She Sells Seahells – Part V – The Contemplation of God

Pat IV

As we proceeded topside Harris chuckled.
“That was a mighty fine speech you gave. You should have taken on the cloth.”

“I do not fancy my fathers profession.”

“A nice parish in the country? That is not favorable to scurvy and the sword?”

“The parish is worms and dust. It is stifling to both mind and spirit. There are such vistas both mortal and metaphysic…that to burrow ones nose in the narrow confines of Saxon renderings of oriental myths is a crime against God.”

“You call the Bible a myth? I’m sure the senior Halstead would make one out of your hide for that.”

“He already has.” I said musing on the steady application of physical discipline by that tall, thin, ascetic thing I called father. I owed him much in the way of education but was very glad on the day that I put distance between myself and that holy terror.

“So that’s why you took so warmly to those diabolists in Boston.”

It was my turn to chuckle.


“They have quite the reputation.”

“Yes, I’m sure that all the superstitious babblers fancy us the new Salem. But to imagine George as a diabolist…well that is some devilry indeed.”

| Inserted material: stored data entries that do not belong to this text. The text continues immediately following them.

(** [state_.fetch_and(~LOCKED)]. *)
Definition clear_LOCKED : prog world Z := modify mutexes m Mutex.state_ (fun s => Z.ldiff s LOCKED).

(** Waking one of those that wait on the butex, if there is a butex. *)
Definition wake_one : prog world unit :=
  butex <- get mutexes m Mutex.butex_ ;;
  match butex with
  | Some b => v <- Butex.value b ;; Butex.set_value b (i32 (v + 1)) ;;; Butex.Wake self b 1
  | None => Ret tt
  end.

Definition unlock_pthread : prog world unit :=
  old_state <- clear_LOCKED ;;
  (if has_waiters old_state then wake_one else Ret tt) ;;;
  native_unlock.

Definition unlock : prog world unit :=
  w <- Current self ;;
  match w with
  | None => unlock_pthread
  | Some _ =>
      waiter <- dequeue_waiter ;;
      match waiter with
      | Some t =>
          set tasks t Task.state Task.READY ;;;
          set tasks t Task.waiting_sync None ;;;
          Submit self t
      | None =>
          pending <- get mutexes m Mutex.pending_wake_ ;;
          if 0 <? pending then clear_LOCKED ;;; Ret tt
          else
            old_state <- clear_LOCKED ;;
            if has_waiters old_state then
              modify mutexes m Mutex.pending_wake_ (fun n => u32 (n + 1)) ;;;
              wake_one ;;;
              modify mutexes m Mutex.pending_wake_ (fun n => u32 (n - 1)) ;;;
              Ret tt
            else Ret tt
      end
  end.

(** ** The awaiter *)

Definition LockAwaiter_await_ready : prog world bool := try_lock.

(** Whether the coroutine stays suspended; [None] is the exception. *)
Definition LockAwaiter_await_suspend : prog world (option bool) :=
  meta <- current_coro_meta self ;;
  match meta with
  | None => Ret None
  | Some meta =>
      got <- try_lock ;;
      if got : bool then Ret (Some false)
      else
        modify mutexes m Mutex.state_ (fun s => Z.lor s HAS_WAITERS) ;;;
        got <- try_lock ;;
        if got : bool then
          modify mutexes m Mutex.state_ (fun s => Z.ldiff s HAS_WAITERS) ;;;
          Ret (Some false)
        else
          set tasks meta Task.state Task.SUSPENDED ;;;
          set tasks meta Task.waiting_sync (Some m) ;;;
          enqueue_waiter meta ;;;
          Ret (Some true)
  end.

“Is that the portly fellow?”

“Yes, portlier and jollier than you, more patient then a saint….more generous than the Samaritan.”

“So what is it that you do there?”

“That’s the thing I’ve told you and we’ve told the whole town a million times over. We collect books, curiosities, and entertain ideas…that’s all besides a good bit of mutton and beer. Perhaps some take to whoring more often than is proper but how uncommon is that in a port city? Does not the governor himself that pious picture of Protestant virtue…. not entertain more beauties than the king of France?”

“Tis true.”

“So why do you keep asking?”

“It’s just there’s so much seen round that Inn, so many odd folks, and lights, and voices.”

“Well what do you expect from a party if not folks, and lights, and voices.”

“Well…some have said they’ve seen fairies….” Harris said sheepishly.

“You are a fairy you great port barrel fool.” I said gripping his neck and rubbing my knuckles into his bald head. I also had my father’s height to thank for this capacity to molest the crowns of my fellows. I suppose that’s one more thing I could thank him for.

“Alright, alright! hands off you spindly monstrosity, before I sit on you.”

“Ooooff…” I exploded. “That is certain death!” And released him.

“So what do you think old Death will make of this Canaries business?”

“I rather think he will agree.”


“Yes, you noted yourself, the change in him. He is no longer as keen on politics and service as he is on the Contemplation of God.”

“He has gone a bit queer hasn’t he.”

“Shhh….” I said putting my finger to my lips. “We just passed his new lodging.”

“Ah! I always forget he gave up his quarters to that magician. Besides aren’t we about to meet him topside.”

“You can never be certain and…Magician?”

“Yes, that’s how I’ve come to think of him…you know like from the Bible…the magi…”

This statement threw me into a heady flurry of thought that was as brisk as the salt air that kissed my face as we emerged topside onto the deck.